[WHAT IS EXPECTED]: Give back an exact copy of the lines in the records below, from the line that has "Definition bytes_x : list byte := [x78%byte]." through the line that has "text, and every", and nothing besides.
--- EXERCISE DATA Enclosed Below ---
(** ** Sample tables and rows *)

(** [orders(status)], the column being of an ordinary kind. *)
Definition ordersTable : Table :=
  tableWith "shop" "orders"
    [ {| Name := "status"; ColType := OtherColumnType 0 |} ]
    {[ "status" := 0 ]}.

(** [people(age, bio)], [bio] being a large text column. *)
Definition peopleTable : Table :=
  tableWith "shop" "people"
    [ {| Name := "age"; ColType := OtherColumnType 0 |};
      {| Name := "bio"; ColType := TextColumnType |} ]
    {[ "age" := 0; "bio" := 1 ]}.

(** The predicate [age > 30] as [NewWhereCtx] compiles it for
    [peopleTable]. *)
Definition ageWhereCtx : @WhereContext MiniQL.lib :=
  @Build_WhereContext MiniQL.lib
    "age > 30"
    (MiniQL.NCompare MiniQL.CmpGt (MiniQL.NIdentity "age")
       (MiniQL.NLiteral (VInt 30)))
    {[ "age" := 0 ]}
    false.

(** The predicate [bio = 'x' and age > 30] as compiled for [peopleTable]. *)
Definition bioWhereCtx : @WhereContext MiniQL.lib :=
  @Build_WhereContext MiniQL.lib
    "bio = 'x' and age > 30"
    (MiniQL.NLogical MiniQL.LogAnd
       (MiniQL.NCompare MiniQL.CmpEq (MiniQL.NIdentity "bio")
          (MiniQL.NLiteral (VString "x")))
       (MiniQL.NCompare MiniQL.CmpGt (MiniQL.NIdentity "age")
          (MiniQL.NLiteral (VInt 30))))
    {[ "bio" := 1; "age" := 0 ]}
    false.

(** The bytes of the text [x]. *)
Definition bytes_x : list byte := [x78%byte].


(** The value the specification has the evaluator bind for the ordinal
    [idx] of a row, written after its words: the raw value is read; nil is
    bound as nil; otherwise the value is coerced by the declared type of the
    column, a large-text value being a byte sequence that is decoded to
    text, and every other kind bound as it is.  [None] when the
    specification binds nothing: the row or the column list has no such
    ordinal, or a large-text value is not a byte sequence. *)
Definition spec_boundValue `{ExprLib} (t : TableContext) (row : ColumnValues)
    (idx : Z) : option GoValue :=
  if idx <? 0 then None
  else
    match AbstractValues row !! Z.to_nat idx with
    | None => None
    | Some VNil => Some VNil
    | Some rawValue =>
        match OriginalTableColumns (TableOf t) with
        | None => None
        | Some columns =>
            match Columns columns !! Z.to_nat idx with
            | None => None
            | Some column =>
                match ColType column with
                | TextColumnType =>
                    match rawValue with
                    | VBytes bs => Some (VString (string_of_list_byte bs))
                    | _ => None
                    end
                | OtherColumnType _ => Some rawValue
                end
            end
        end
    end.

(** The ordinals whose read cannot panic: one the row does not reach is
    refused by the column-count check; one within the row is not negative,
    and holds nil or has a column in the column list. *)
Definition panicFree `{ExprLib} (t : TableContext) (row : ColumnValues)
    (idx : Z) : Prop :=
  idx < Z.of_nat (length (AbstractValues row)) →
  0 <= idx
  ∧ (AbstractValues row !! Z.to_nat idx = Some VNil
     ∨ ∃ columns, OriginalTableColumns (TableOf t) = Some columns
                  ∧ idx < Z.of_nat (length (Columns columns))).

(** [address(age, bio, zip)], [bio] being a large text column, and the
    predicate [bio = 'x' and zip = 7] as compiled for it.  Evaluated with
    [peopleTable], this is a predicate that outlived a narrowing of the
    schema. *)
Definition addressTable : Table :=
  tableWith "shop" "address"
    [ {| Name := "age"; ColType := OtherColumnType 0 |};
      {| Name := "bio"; ColType := TextColumnType |};
      {| Name := "zip"; ColType := OtherColumnType 0 |} ]
    {[ "age" := 0; "bio" := 1; "zip" := 2 ]}.
(** X19. What a successful call stores can be read back: the type
    stored for the side names, in [boundary_types], the type that was
    asked for, and the value stored is the value handed in; the other
    side keeps its type and its value. *)
Theorem set_boundary_condition_read_back (S : Sample)
    (boundary_side boundary_type : string) (value : boundary_value)
    (bc bc' : BoundaryConditions) :
  set_boundary_condition S boundary_side boundary_type value bc = (bc', None) ->
  (boundary_side = "left"
   /\ boundary_type_name (left_type bc') = Ok boundary_type
   /\ left_value bc' = value
   /\ right_type bc' = right_type bc /\ right_value bc' = right_value bc)
  \/ (boundary_side = "right"
      /\ boundary_type_name (right_type bc') = Ok boundary_type
      /\ right_value bc' = value
      /\ left_type bc' = left_type bc /\ left_value bc' = left_value bc).
Proof.
  unfold set_boundary_condition.
  destruct (btype_of boundary_type) as [btype |] eqn:Eb; [| discriminate].
  apply btype_of_name in Eb.
  destruct (_ && _); [discriminate |].
  destruct (boundary_side =? "left") eqn:Es1.
  - apply String.eqb_eq in Es1. intros H. injection H as <-. left. cbn. auto.
  - destruct (boundary_side =? "right") eqn:Es2; [| discriminate].
    apply String.eqb_eq in Es2. intros H. injection H as <-. right. cbn. auto.
Qed.

Lemma set_boundary_condition_ok (S : Sample)
    (boundary_side boundary_type : string) (value : boundary_value)
    (bc : BoundaryConditions) :
  boundary_ok S bc ->
  boundary_ok S (fst (set_boundary_condition S boundary_side boundary_type value bc)).
Proof.
  intros (Hl & Hr & Hlv & Hrv). unfold set_boundary_condition.
  destruct (btype_of boundary_type) as [btype |] eqn:Eb; [| repeat split; assumption].
  apply btype_of_name in Eb.
  destruct (0 <? btype)%nat eqn:Epos; cbn [andb].
  - destruct (value_size value =? num_sub_systems S)%nat eqn:Ek; cbn [negb];
      [| repeat split; assumption].
    apply Nat.eqb_eq in Ek.
    destruct (boundary_side =? "left"); [repeat split; cbn; eauto |].
    destruct (boundary_side =? "right"); repeat split; cbn; eauto.
  - apply Nat.ltb_ge in Epos.
    destruct (boundary_side =? "left"); [repeat split; cbn; eauto; lia |].
    destruct (boundary_side =? "right"); repeat split; cbn; eauto; lia.
Qed.

(** X20. After any series of calls of [set_boundary_condition] on a new
    object, whichever of them raised, the boundary conditions are
    usable: each side has one of the three types (the look-up of its
    name in [__str__] does not fail), and a side that is not an
    isolator has a value with one entry per sub-system. *)
Theorem boundary_conditions_stay_ok (S : Sample)
    (calls : list (string * string * boundary_value)) :
  boundary_ok S (after_calls S calls new_boundary_conditions).
Proof.
  assert (H0 : boundary_ok S new_boundary_conditions).
  { repeat split; cbn; eauto; lia. }
  revert H0. generalize new_boundary_conditions.
  induction calls as [| [[side type] value] calls IH]; intros bc Hbc; [exact Hbc |].
  cbn [after_calls]. apply IH. now apply set_boundary_condition_ok.
Qed.

End BoundaryFacts.

(** ** The theorems at given inputs *)

Lemma set_excitation_unsorted :
  set_excitation (Dict (Some [10; 20]) (Some [2; 1]) (Some [3; 4])) (new_heat two_layers true)
  = (mkWorld (mkHeat two_layers true (mkExcitation 3%nat 6%nat 5%nat))
             [[]; []; []; [10; 20]; [2; 1]; [3; 4]; [1; 2]] [] [],
     Ok tt).
Proof.
  unfold set_excitation, new_heat. run.
  unfold np_unique, np_sort. run. reflexivity.
Qed.

(** The delays [2; 1] come with the fluences [10; 20] and the widths
    [3; 4]: afterwards the delay 1 sits next to the fluence 10 and the
    width 3 that were given for the delay 2. *)
Lemma set_excitation_dict_stored_witness :
  stored_excitation
    (mkWorld (mkHeat two_layers true (mkExcitation 3%nat 6%nat 5%nat))
             [[]; []; []; [10; 20]; [2; 1]; [3; 4]; [1; 2]] [] [])
  = Ok ([10; 20], np_sort [2; 1], [3; 4])
  /\ np_sort [2; 1] = [1; 2].
Proof.
  split.
  - exact (set_excitation_dict_stored [10; 20] [2; 1] [3; 4] _ _ set_excitation_unsorted).
  - unfold np_sort. run. reflexivity.
Defined.

Lemma check_excitation_finite_pulse_no_diffusion :
  check_excitation ceil_count [-1; 1] finite_pulse_no_diffusion
  = (mkWorld (self finite_pulse_no_diffusion) [[10]; [0]; [2]; [0]] []
       [Warn_pulse_duration_ignored],
     Ok ([quiet [-1]; mkInterval [0] [0] [0] [10]; quiet [1]], 0%nat, 1%nat, 3%nat)).
Proof.
  unfold check_excitation, finite_pulse_no_diffusion. run.
  unfold group_intervall. run.
  unfold delays_before, delays_after. run. reflexivity.
Qed.

(** Heat diffusion is disabled and the stored width is 2: the call
    works with a new array of zeros (location 3) and the stored
    sequences stay [10], [0] and [2]. *)
Lemma check_excitation_keeps_stored_excitation_witness :
  stored_excitation finite_pulse_no_diffusion = Ok ([10], [0], [2])
  /\ stored_excitation (fst (check_excitation ceil_count [-1; 1] finite_pulse_no_diffusion))
     = Ok ([10], [0], [2])
  /\ self (fst (check_excitation ceil_count [-1; 1] finite_pulse_no_diffusion))
     = self finite_pulse_no_diffusion.
Proof.
  split; [reflexivity |].
  apply (check_excitation_keeps_stored_excitation ceil_count [-1; 1] finite_pulse_no_diffusion).
  reflexivity.
Defined.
--- End of Enclosed EXERCISE DATA ---
[TASK SOLUTION]:
Definition bytes_x : list byte := [x78%byte].


(** The value the specification has the evaluator bind for the ordinal
    [idx] of a row, written after its words: the raw value is read; nil is
    bound as nil; otherwise the value is coerced by the declared type of the
    column, a large-text value being a byte sequence that is decoded to
    text, and every other kind bound as it is.  [None] when the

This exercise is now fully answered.